From Newsgroup: comp.dsp
Am 22.11.19 um 19:04 schrieb MatthewA:
Gosh, Steve... apologies for my naivety. The only implementation I've seen has been recursive. I'm a bit of a noob in this regard. I'm definitely looking to compute these frames with a high degree of latency. The idea here is that we trade immediacy for spectral accuracy because, in my use case, latency isn't a huge problem as long as it stays under a second or two. In my current implementation I use a low priority thread and do it on the graphics processor since it could be up to a few seconds of 44.1k audio.
The point of the original question is, how can I spread the computation of an FFT out over multiple vector-based performance routine calls. (not sure the exact term for that.)
Ah, so the "real question" is: How can I efficiently compute an FFT on a parallel vector processor like a GPU?

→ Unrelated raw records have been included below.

Lemma attempt_all_counter (calls : list (Bin * string)) :
  forall (w w' : World) (m : nat),
    quiet w -> attempt_all self calls w = (Ok m, w') ->
    quiet w' /\ (m <= length calls)%nat /\
    (m = 0%nat ->
     live w' (_request_count_key self) = live w (_request_count_key self)) /\
    (m <> 0%nat ->
     exists z, counter w (_request_count_key self) = Some z /\
               counter w' (_request_count_key self) = Some (z + Z.of_nat m) /\
               counter_expiry w' (_request_count_key self)
               = counter_expiry w (_request_count_key self)).
Proof.
  induction calls as [|[bin input] calls' IH]; intros w w' m Hq Hrun.
  - simpl in Hrun. injection Hrun as <- <-. repeat split; done.
  - cbn [attempt_all] in Hrun. rewrite bind_run in Hrun. unfold succeeds in Hrun.
    destruct (create_request self bin input w) as [[v|e] w1] eqn:Hcall.
    + rewrite bind_run in Hrun.
      destruct (counter_after_request bin input w w1 v Hq Hcall) as (z & Hz & Hz1 & He1).
      apply create_request_ok in Hcall
        as (_ & _ & _ & _ & _ & _ & Hq1 & _ & _ & _); [|done].
      destruct (attempt_all self calls' w1) as [[n|e] w2] eqn:Hrest; [|discriminate Hrun].
      injection Hrun as <- <-.
      destruct (IH w1 w2 n Hq1 Hrest) as (Hq2 & Hlen & Hzero & Hpos).
      split; [done|]. split; [simpl; lia|]. split; [done|].
      intros _. exists z. split; [done|].
      destruct n as [|n].
      * specialize (Hzero eq_refl). unfold counter, counter_expiry in *.
        rewrite Hzero. split; [rewrite Hz1; f_equal; lia|done].
      * destruct Hpos as (z' & Hz' & -> & ->); [done|].
        rewrite Hz1 in Hz'. injection Hz' as <-. split; [f_equal; lia|done].
    + rewrite bind_run in Hrun.
      destruct (counter_after_failure bin input w w1 e Hq Hcall) as (Hq1 & Hl1).
      destruct (attempt_all self calls' w1) as [[n|e'] w2] eqn:Hrest; [|discriminate Hrun].
      injection Hrun as <- <-.
      destruct (IH w1 w2 n Hq1 Hrest) as (Hq2 & Hlen & Hzero & Hpos).
      split; [done|]. split; [simpl; lia|].
      split; [intros Hm; by rewrite Hzero, Hl1|].
      intros Hm. destruct (Hpos Hm) as (z & Hz & Hz' & He').
      exists z. unfold counter, counter_expiry in *. by rewrite <- Hl1.
Qed.
(** [analyzeFarmAndAlert(farmId)]; the second parameter, [forceAnalysis],
    is not read by the body. *)
Definition analyzeFarmAndAlert (env : Env) (st : State) (farmId : Key)
    : Result * State :=
  match db_farms st !! farmId with
  | None => (Failed "Farm not found or inactive", st)
  | Some fm =>
    if negb (farm_isActive fm) then (Failed "Farm not found or inactive", st)
    else
    match db_users st !! owner fm with
    | None => (Failed "Farm owner not found or inactive", st)
    | Some farmOwner =>
      if negb (user_isActive farmOwner)
      then (Failed "Farm owner not found or inactive", st)
      else
      let ndviData := findNDVIData (db_ndvi st) farmId in
      if (length ndviData <? 3)%nat
      then (Failed "Insufficient NDVI data for analysis", st)
      else
      let analysis := AIStressDetector.detectCropStress (llm env) ndviData in
      let fc :=
        AIStressDetector.generateStressForecast (today env) (random env) ndviData 14 in
      let st1 := storeAnalysisResults env st farmId analysis fc in
      if shouldSendAlert (stressCache st1) (nowGuard env) farmId analysis then
        let '(alertResult, st2) := sendAlert env st1 farmOwner fm analysis in
        let '(_, st3) := storeAlertRecord env st2 farmId analysis alertResult None None in
        (AlertedResult analysis fc (sr_success alertResult) (sr_messageId alertResult), st3)
      else
        (SuppressedResult analysis fc
           (if String.eqb (stressLevel analysis) "healthy" then None
            else Some "Recently alerted"),
         st1)
    end
  end.

End AlertService.

(** ** [AIStressDetector]: the answers of the language model *)

(** A piece of generated text: a literal, or a number printed by
    [toFixed(3)]. *)
Inductive TextPart :=
| Lit (s : string)
| Fixed3 (q : Q).

(** The object a JSON answer of the model encodes; a field is [None] when
    it is absent or falsy. *)
Record LLMAnswer := mkLLMAnswer {
  ans_stressLevel : option string;
  ans_confidence : option Q;
  ans_recommendations : option (list string);
  ans_analysis : option (list TextPart);
  ans_riskFactors : option (list string)
}.

(** What the endpoint did with the request: the request failed, the answer
    carried a content that parses as a JSON object, a content that does not
    parse, or no content in any of the three places the code looks at. *)
Inductive LLMReply :=
| RequestFailed
| JsonContent (answer : LLMAnswer)
| TextContent (text : string)
| UnexpectedFormat.

(** The object [analyzeWithHuaweiLLM] returns. *)
Record LLMAnalysis := mkLLMAnalysis {
  llm_stressLevel : string;
  llm_confidence : Q;
  llm_recommendations : list string;
  llm_ndviAnalysis : NdviAnalysis;
  llm_analysis : list TextPart;
  llm_riskFactors : list string
}.

(** The object [interpretAIResults] returns; [None] stands for
    [undefined]. *)
Record Interpretation := mkInterpretation {
  it_stressLevel : option string;
  it_confidence : option Q;
  it_recommendations : list string;
  it_aiModel : string;
  it_aiConfidence : option Q;
  it_ruleBasedConfidence : option Q
}.

Module LLM.

(** [text.toLowerCase()] on the letters A to Z; the words looked for are
    ASCII. *)
Definition lowerAscii (c : Ascii.ascii) : Ascii.ascii :=
  let n := Ascii.nat_of_ascii c in
  if ((65 <=? n)%nat && (n <=? 90)%nat)%bool then Ascii.ascii_of_nat (n + 32) else c.

Fixpoint toLowerCase (s : string) : string :=
  match s with
  | EmptyString => EmptyString
  | String c rest => String (lowerAscii c) (toLowerCase rest)
  end.

(** [hay.includes(needle)] *)
Fixpoint includes (needle hay : string) : bool :=
  (String.prefix needle hay
   || match hay with
      | EmptyString => false
      | String _ rest => includes needle rest
      end)%bool.

(** [ndviTrend < -0.05 ? 'declining' : ndviTrend > 0.05 ? 'improving' :
    'stable'] *)
Definition trendLabel (ndviTrend : JsNum.t) : string :=
  if JsNum.ltb ndviTrend (JsNum.Fin (- (5 # 100))) then "declining"
  else if JsNum.ltb (JsNum.Fin (5 # 100)) ndviTrend then "improving"
  else "stable".

(** [farmMetadata.cropType || 'unknown'] *)
Definition cropTypeOr (cropType : option string) : string :=
  match cropType with
  | Some c => if String.eqb c "" then "unknown" else c
  | None => "unknown"
  end.

(** [generateMockLLMResponse(latestNDVI, avgNDVI, ndviTrend, farmMetadata)];
    the JSON text it returns is represented by the object it encodes. *)
Definition generateMockLLMResponse (latestNDVI : Q) (ndviTrend : JsNum.t)
    (cropType : option string) : LLMAnswer :=
  let crop := cropTypeOr cropType in
  let trend := trendLabel ndviTrend in
  let '(level, conf, analysis, recs, risks) :=
    if Qltb latestNDVI (2 # 10) then
      ("severe", 95 # 100,
       [Lit "Critical crop stress detected for "; Lit crop;
        Lit " field. Current NDVI of "; Fixed3 latestNDVI;
        Lit " indicates severe vegetation stress or potential crop loss."],
       ["Immediate emergency irrigation (minimum 50mm)";
        "Apply nitrogen-rich fertilizer within 24 hours";
        "Check for pest infestation and disease outbreaks";
        "Consider crop-saving measures or partial harvesting"],
       ["Severe water stress"; "Possible disease outbreak"; "Nutrient deficiency"])
    else if Qltb latestNDVI (35 # 100) then
      ("high", 85 # 100,
       [Lit "High stress levels detected in "; Lit crop;
        Lit " cultivation. NDVI of "; Fixed3 latestNDVI; Lit " with ";
        Lit trend; Lit " trend requires immediate attention."],
       ["Increase irrigation frequency by 50%";
        "Apply balanced NPK fertilizer (15-15-15)";
        "Daily monitoring for pest damage";
        "Consider mulching to retain soil moisture"],
       ["Water deficiency"; "Possible pest pressure"; "Nutrient imbalance"])
    else if Qltb latestNDVI (5 # 10) then
      ("moderate", 75 # 100,
       [Lit "Moderate stress observed in "; Lit crop; Lit " field. NDVI of ";
        Fixed3 latestNDVI; Lit " suggests suboptimal growing conditions."],
       ["Maintain regular irrigation schedule";
        "Apply light fertilizer if needed";
        "Weekly monitoring for changes";
        "Consider preventive pest control measures"],
       ["Mild water stress"; "Early signs of nutrient deficiency"])
    else if Qltb latestNDVI (65 # 100) then
      ("low", 80 # 100,
       [Lit "Low stress levels detected in "; Lit crop; Lit " crop. NDVI of ";
        Fixed3 latestNDVI;
        Lit " indicates generally healthy conditions with minor issues."],
       ["Continue normal irrigation schedule";
        "Monitor soil moisture levels";
        "Standard fertilization program";
        "Regular field scouting"],
       ["Minor environmental stress"; "Potential weed competition"])
    else
      ("healthy", 90 # 100,
       [Lit "Excellent crop health observed for "; Lit crop; Lit ". NDVI of ";
        Fixed3 latestNDVI; Lit " indicates optimal growing conditions."],
       ["Maintain current agricultural practices";
        "Continue regular monitoring";
        "Prepare for optimal harvest timing";
        "Document successful practices for future seasons"],
       ["Maintain vigilance against pests"; "Monitor weather changes"]) in
  let '(recs, risks) :=
    if String.eqb trend "declining" then
      (recs ++ ["URGENT: Address declining health trend immediately"],
       risks ++ ["Rapid health deterioration"])
    else (recs, risks) in
  mkLLMAnswer (Some level) (Some conf) (Some recs) (Some analysis) (Some risks).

Unfortunately, that question is nontrivial, because, as you have
discovered, there is a lot of dopendency between the input and output
values. Each input value in a FFT has an influence onto each output
value, which makes parallel processing hard.
You have several options, depending on your input length, that might
speed up things.
1) Do you really need the full FFT, or just a few single bins? If only a
few bins are required, a direct convolution can be quite efficient on
the GPU. You can precompute the sine/cosine for these frequency bins and compute the direct dot product.
"True" FFT only pays off if you want the full transform. There is even a special algorithm for the computation of single FFT bins, the Goertzel algorithm.
2) Do you have maybe multiple FFTs which you can process in parallel? In particular, if you compute 2D FFTs, then the FFT runs on each row and
then on each column, which can all be processed in parallel
3) There are open source libraries for FFTs on GPUs, e.g.
https://github.com/clMathLibraries/clFFT for OpenCL, based on some early examples by Apple. The code is not that straight forward and it requires multiple passes on the host compiler, so your mileage may vary.
Christian
--- Synchronet 3.22a-Linux NewsLink 1.2